The flip side is what happens to these teams on the road. The seven teams have taken a combined 117 fewer free throws on the road than their opponents. And that included Kansas-the only team with a road advantage-taking 48 more than its opponents. Take the Jayhawks out of the picture and the remaining six teams have taken 165 fewer free throws on the road than their home opponents.
So, what we are supposed to believe, is that the same teams that get to the line an average of 4.96 times more than their opponents somehow forget how to attack or defend on the road. Those teams that average five more attempts in each home game take an average nearly four fewer free throws than the opponent when they're playing in someone else's building (that figure doesn't include Kansas because it doesn't much appear to matter where the Jayhawks play. They actually have a bigger edge on the road than at home).

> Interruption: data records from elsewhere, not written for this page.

(** * ouvrt: HID report decoding for the Oculus Rift and the HTC Vive controller

    A shallow embedding of the protocol layer of ouvrt (vive-imu.c, rift.c,
    rift-radio.c, vive-controller-usb.c) and the properties of it that the
    specification states.

    Conventions.  A C integer of width w is a [Z] and every narrowing cast
    is written out ([u8], [u16], [u32], [u64], [int16]).  A buffer that the
    C code reads through a struct pointer is a record holding the fields of
    that struct, already converted from wire order ([__le16_to_cpu] and
    friends): the layouts are declared in headers that are not part of the
    sources modelled here.  A store into a field narrows to the width of
    the field.  The transport (poll, read, HID feature reports) is the
    environment: every call takes its outcome from a script.  Where the
    behaviour of the C code is undefined (the division by zero of
    [rift_get_config]) a function has no result, written [None]. *)

From Stdlib Require Import ZArith List Lia Bool.
Import ListNotations.
Local Open Scope Z_scope.

(** ** C integer arithmetic *)

Definition u8 (x : Z) : Z := x mod 2 ^ 8.
Definition u16 (x : Z) : Z := x mod 2 ^ 16.
Definition u32 (x : Z) : Z := x mod 2 ^ 32.
Definition u64 (x : Z) : Z := x mod 2 ^ 64.

(** [(int16_t)x] for a 16 bit pattern [x]. *)
Definition int16 (x : Z) : Z :=
  if u16 x <? 2 ^ 15 then u16 x else u16 x - 2 ^ 16.

(** [~x] where [x] has type [unsigned int]: the complement is taken in 32
    bits.  An unsuffixed hexadecimal constant that does not fit [int] but
    fits [unsigned int], such as [0xffffffff], has this type. *)
Definition not_uint (x : Z) : Z := u32 (Z.lnot x).

(** [~x] where [x] has type [int] (a constant that fits [int], such as
    [0xaaaaa]): the two's complement value [-x-1]. *)
Definition not_int (x : Z) : Z := Z.lnot x.

(** [(int64_t)x] for a 64 bit pattern [x]. *)
Definition int64 (x : Z) : Z :=
  if u64 x <? 2 ^ 63 then u64 x else u64 x - 2 ^ 64.

(** An array of three integers, converted element by element. *)
Definition triple_map (f : Z -> Z) (v : Z * Z * Z) : Z * Z * Z :=
  let '(x, y, z) := v in (f x, f y, f z).

(** ** Constants of <poll.h> and <errno.h> on Linux *)

Definition POLLIN : Z := 0x001.
Definition POLLERR : Z := 0x008.
Definition POLLHUP : Z := 0x010.
Definition POLLNVAL : Z := 0x020.

Definition EIO : Z := 5.
Definition EINVAL : Z := 22.

(** A feature report exchange or a read: the return value of the call
    and the buffer it filled in, seen through the struct [R]. *)
Definition hid_reply (R : Type) : Type := (Z * R)%type.

(** ** vive-imu.c *)

Module ViveImu.

(** [struct vive_imu_sample], fields in host order. *)
Record vive_imu_sample := {
  acc : Z * Z * Z;
  gyro : Z * Z * Z;
  time : Z;
  seq : Z
}.

(** [struct vive_imu_report]: the array [sample[3]]. *)
Record vive_imu_report := {
  sample0 : vive_imu_sample;
  sample1 : vive_imu_sample;
  sample2 : vive_imu_sample
}.

(** [report->sample + i] for the indices the loop produces. *)
Definition sample_at (report : vive_imu_report) (i : Z) : vive_imu_sample :=
  if i =? 0 then sample0 report
  else if i =? 1 then sample1 report
  else sample2 report.

(** Modelled from the spec: the widths of [struct vive_imu], which is
    declared in vive-imu.h, not among the sources.  Of its fields the
    decoder reads and writes [sequence], an 8 bit counter, and [time], the
    64 bit microsecond counter of the specification; [raw.time], to which
    line 113 adds [0x100000000], has the same width. *)
Record vive_imu := {
  sequence : Z;
  imu_time : Z
}.

(** [struct raw_imu_sample]. *)
Record raw_imu_sample := {
  raw_time : Z;
  raw_acc : Z * Z * Z;
  raw_gyro : Z * Z * Z
}.

Definition oldest_sequence_index (a b c : Z) : Z :=
  if a =? u8 (b + 2) then 1
  else if b =? u8 (c + 2) then 2
  else 0.

(** The test that skips a sample, lines 98 to 100. *)
Definition already_seen (last_seq s : Z) : bool :=
  (s =? last_seq) || (s =? u8 (last_seq - 1)) || (s =? u8 (last_seq - 2)).

(** Lines 110 to 114: the 64 bit time of a sample from its 32 bit tick
    [t] and the time stored in the device.  The mask [~0xffffffff] is the
    complement of an [unsigned int] constant, widened to 64 bits only
    afterwards. *)
Definition sample_time (stored t : Z) : Z :=
  let raw := Z.land stored (not_uint 0xffffffff) in
  let raw := if t <? Z.land stored 0xffffffff
             then u64 (raw + 0x100000000) else raw in
  Z.lor raw t.

(** The body of the loop for a sample that is not skipped. *)
Definition raw_of (imu : vive_imu) (s : vive_imu_sample) : raw_imu_sample :=
  {| raw_time := sample_time (imu_time imu) (time s);
     raw_acc := triple_map int16 (acc s);
     raw_gyro := triple_map int16 (gyro s) |}.

(** The loop [for (j = 3; j; --j, i = (i + 1) % 3)].  The result is the
    device state after the loop and, in the order they were handled, the
    slots that were not skipped with the raw sample built from each. *)
Fixpoint decode_loop (j : nat) (i : Z) (last_seq : Z)
    (report : vive_imu_report) (imu : vive_imu)
  : vive_imu * list (Z * raw_imu_sample) :=
  match j with
  | O => (imu, [])
  | S j' =>
      let s := sample_at report i in
      if already_seen last_seq (seq s)
      then decode_loop j' ((i + 1) mod 3) last_seq report imu
      else
        let raw := raw_of imu s in
        let imu1 := {| sequence := seq s; imu_time := raw_time raw |} in
        let '(imu2, out) :=
          decode_loop j' ((i + 1) mod 3) last_seq report imu1 in
        (imu2, (i, raw) :: out)
  end.

Definition vive_imu_decode_message (imu : vive_imu)
    (report : vive_imu_report) : vive_imu * list (Z * raw_imu_sample) :=
  let last_seq := sequence imu in
  let i := oldest_sequence_index (seq (sample0 report))
             (seq (sample1 report)) (seq (sample2 report)) in
  decode_loop 3 i last_seq report imu.

(** *** Vocabulary of the specification *)

(** The three slots hold [n], [n+1], [n+2] (mod 256), written round-robin:
    the oldest value sits in slot 0, 1 or 2 and the others follow it
    cyclically. *)
Definition slot_rotation (a b c n : Z) : Prop :=
  (a = n /\ b = u8 (n + 1) /\ c = u8 (n + 2)) \/
  (b = n /\ c = u8 (n + 1) /\ a = u8 (n + 2)) \/
  (c = n /\ a = u8 (n + 1) /\ b = u8 (n + 2)).

(** Counter [x] trails counter [y] by exactly 2 (mod 256). *)
Definition trails_by_2 (x y : Z) : Prop := u8 (x + 2) = y.

(** [q] is the last delivered sequence number or one of its two
    predecessors (mod 256). *)
Definition in_window (last q : Z) : Prop :=
  exists k, 0 <= k <= 2 /\ q = u8 (last - k).

Definition in_windowb (last q : Z) : bool :=
  existsb (fun k => q =? u8 (last - k)) [0; 1; 2].

(** The sequence number of the slot a delivery came from. *)
Definition delivered_seq (report : vive_imu_report)
    (d : Z * raw_imu_sample) : Z :=
  seq (sample_at report (fst d)).

(** The timestamp unwrapper as the specification words it: [base] keeps
    the upper 32 bits, and a tick below the stored low half adds 2^32. *)
Definition unwrap_spec (stored t : Z) : Z :=
  let base := stored - stored mod 2 ^ 32 in
  let base := if t <? stored mod 2 ^ 32 then base + 2 ^ 32 else base in
  base + t.

(** *** Sample inputs *)

(** A sample with sequence number [s] and tick [t]. *)
Definition tick_sample (s t : Z) : vive_imu_sample :=
  {| acc := (1, 65535, 0); gyro := (0, 2, 32768); time := t; seq := s |}.

(** The slots hold 6, 7 and 5. *)
Definition report_675 : vive_imu_report :=
  {| sample0 := tick_sample 6 2000;
     sample1 := tick_sample 7 3000;
     sample2 := tick_sample 5 1000 |}.

(** Three samples 3, 4, 5 around one wrap of the 32 bit tick. *)
Definition report_wrap : vive_imu_report :=
  {| sample0 := tick_sample 3 0xfffffff0;
     sample1 := tick_sample 4 0x00000005;
     sample2 := tick_sample 5 0x00000010 |}.

Definition raw_times (out : list (Z * raw_imu_sample)) : list Z :=
  map (fun d => raw_time (snd d)) out.

End ViveImu.

(** ** rift.c *)

Module Rift.

(** *** The device *)

(** The sample handed to [debug_imu_fifo_in], in device units: the
    constant float factors (0.01, 1e-6, 0.0001) that the C code applies
    on the way are left out. *)
Record imu_sample := {
  temperature_raw : Z;
  time_raw : Z;
  magnetic_field_raw : Z * Z * Z;
  acceleration_raw : Z * Z * Z;
  angular_velocity_raw : Z * Z * Z
}.

(** [struct _OuvrtRiftPrivate] without the flicker flag, and what the
    device has sent out: the samples pushed to the FIFO (oldest first) and
    the number of keepalive reports. *)
Record rift_dev := {
  report_rate : Z;
  report_interval : Z;
  last_sample_timestamp : Z;
  fifo : list imu_sample;
  keepalives : Z
}.

Definition set_rate (dev : rift_dev) (rate interval : Z) : rift_dev :=
  {| report_rate := rate;
     report_interval := interval;
     last_sample_timestamp := last_sample_timestamp dev;
     fifo := fifo dev;
     keepalives := keepalives dev |}.

(** *** rift_get_config and rift_set_report_rate *)

(** [struct rift_config_report], the fields the driver uses. *)
Record rift_config_report := {
  cfg_flags : Z;
  cfg_packet_interval : Z;
  cfg_sample_rate : Z
}.
(** * Items API: filter construction, aggregation pipelines and request handlers

    A shallow embedding of [routes/itemRoutes.js] (the router), of the
    [Item] schema of [models/Item.js], and of the part of the document
    store the router talks to (find, findById, findByIdAndUpdate,
    findByIdAndDelete, save, distinct, aggregate).

    Numbers are exact rationals: IEEE rounding of the store's doubles is
    outside the model. *)

From Stdlib Require Import QArith Qcanon.
From stdpp Require Import gmap strings list fin_maps sorting.

Local Open Scope string_scope.
Local Open Scope list_scope.

(** ** JavaScript / JSON values *)

(** A value that travels in a query string, a request body, a stored
    document or a response.  [undefined] is the absence of a key. *)
#[warnings="-register-all"]
Inductive json : Type :=
| JNull
| JBool (b : bool)
| JNum (q : Q)
| JStr (s : string)
| JArr (l : list json)
| JObj (l : list (string * json)).

(** A document, a filter and the parsed parameters of a request are objects
    looked up by key. *)
Abbreviation doc := (gmap string json).

(** JavaScript's ToBoolean, as [if (x)] applies it. *)
Definition truthy (v : json) : bool :=
  match v with
  | JNull => false
  | JBool b => b
  | JNum q => negb (Qeq_bool q 0)
  | JStr s => negb (String.eqb s "")
  | JArr _ => true
  | JObj _ => true
  end.

(** [if (x) filter.k = x;] where [x] was read from the request by
    destructuring: [None] is [undefined]. *)
Definition assign_if (x : option json) (k : string) (filter : doc) : doc :=
  match x with
  | Some v => if truthy v then <[k := v]> filter else filter
  | None => filter
  end.

(** ** Filter construction *)

(** GET /: lines 13-22. *)
Definition listFilter (query : doc) : doc :=
  let country := query !! "country" in
  let sector := query !! "sector" in
  let topic := query !! "topic" in
  let pestle := query !! "pestle" in
  let region := query !! "region" in
  let start_year := query !! "start_year" in
  let end_year := query !! "end_year" in
  let filter := ∅ in
  let filter := assign_if country "country" filter in
  let filter := assign_if sector "sector" filter in
  let filter := assign_if topic "topic" filter in
  let filter := assign_if pestle "pestle" filter in
  let filter := assign_if region "region" filter in
  let filter := assign_if start_year "start_year" filter in
  let filter := assign_if end_year "end_year" filter in
  filter.

(** POST /filter: lines 120-129. *)
Definition chartFilter (body : doc) : doc :=
  let filter := ∅ in
  let region := body !! "region" in
  let sector := body !! "sector" in
  let topic := body !! "topic" in
  let end_year := body !! "end_year" in
  let country := body !! "country" in
  let pestle := body !! "pestle" in
  let source := body !! "source" in
  let filter := assign_if region "region" filter in
  let filter := assign_if sector "sector" filter in
  let filter := assign_if topic "topic" filter in
  let filter := assign_if end_year "end_year" filter in
  let filter := assign_if country "country" filter in
  let filter := assign_if pestle "pestle" filter in
  let filter := assign_if source "source" filter in
  filter.

(** The names each handler destructures from its input. *)
Definition list_params : list string :=
  ["country"; "sector"; "topic"; "pestle"; "region"; "start_year"; "end_year"].

Definition chart_params : list string :=
  ["region"; "sector"; "topic"; "end_year"; "country"; "pestle"; "source"].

I'm sorry, that just doesn't pass the smell test. Is Texas a team that is so much different at home that they should average eight more free throws per game than their opponent at home, but five fewer on the road? Do Baylor and A&M (whose opponents have taken 133 and 124 free throw attempts, respectively, at home) suddenly forget how to play defense on the road (where the other teams have taken 200 and 188 free throws in the exact same number of games)?
No freaking way.
The simple fact is, the home teams get the calls. Unless, it seems, the home team is playing Kansas. Other than the Jayhawks, every single team sees a swing of at least 42 in the ratio of free throws at home and on the road. That's beyond the traditional "home cooking."
Now, how about that thought that the officials don't determine the outcome of a game? These teams have combined to go 42-and-8 at home. They are 28-and-23 on the road. That is an .840 winning clip at home. On the road, it drops to .551. Road teams win 29% less often than home teams. And we're not talking about the dregs of the league. These are the good teams, the ones that are going to the tournament. Every one of these teams will finish at least 6-and-2 at home, assuming Kansas State beats Iowa State in Manhattan. But only the Wildcats and Jayhawks will be better than .500 on the road. The similarity between the winning percentages and the way the whistles blow is simply too glaring to call coincidence.
The difference would be even more startling if not for Kansas State. The Wildcats have dropped two home games (in one of those-shockingly against Kansas-the Cats shot 11 fewer free throws than the opposition). They have gone 6-and-1 away from Bramlage Coliseum. Even more impressive, K-State has won four of the five road games in which it has attempted fewer free throws than its opponent. That number represents nearly half of the league total of road wins when taking fewer free throws than an opponent. The other six teams in our study have gone a combined 5-and-19 when they've gone on the road and taken fewer free throws than the opposition.
The final, mind-boggling number is this: When they have attempted as many or more free throws than their opponents, these seven Big 12 teams are 52-and-7. That breaks down to 33-and-4 at home and 19-and-3 on the road.
The fact is, the team that shoots more free throws wins 88.1% of the time in the games we've looked at. In our study, teams that were at home have had the free throw edge in nearly 75% of the games. The very same teams have shot more free throws just 43% of the time on the road.
Just about every team has one home game and one road game this week. Then it's off to Kansas City for the Big 12 tournament and various locations for the Big Dance. Finally, at that point, the players truly will decide the games.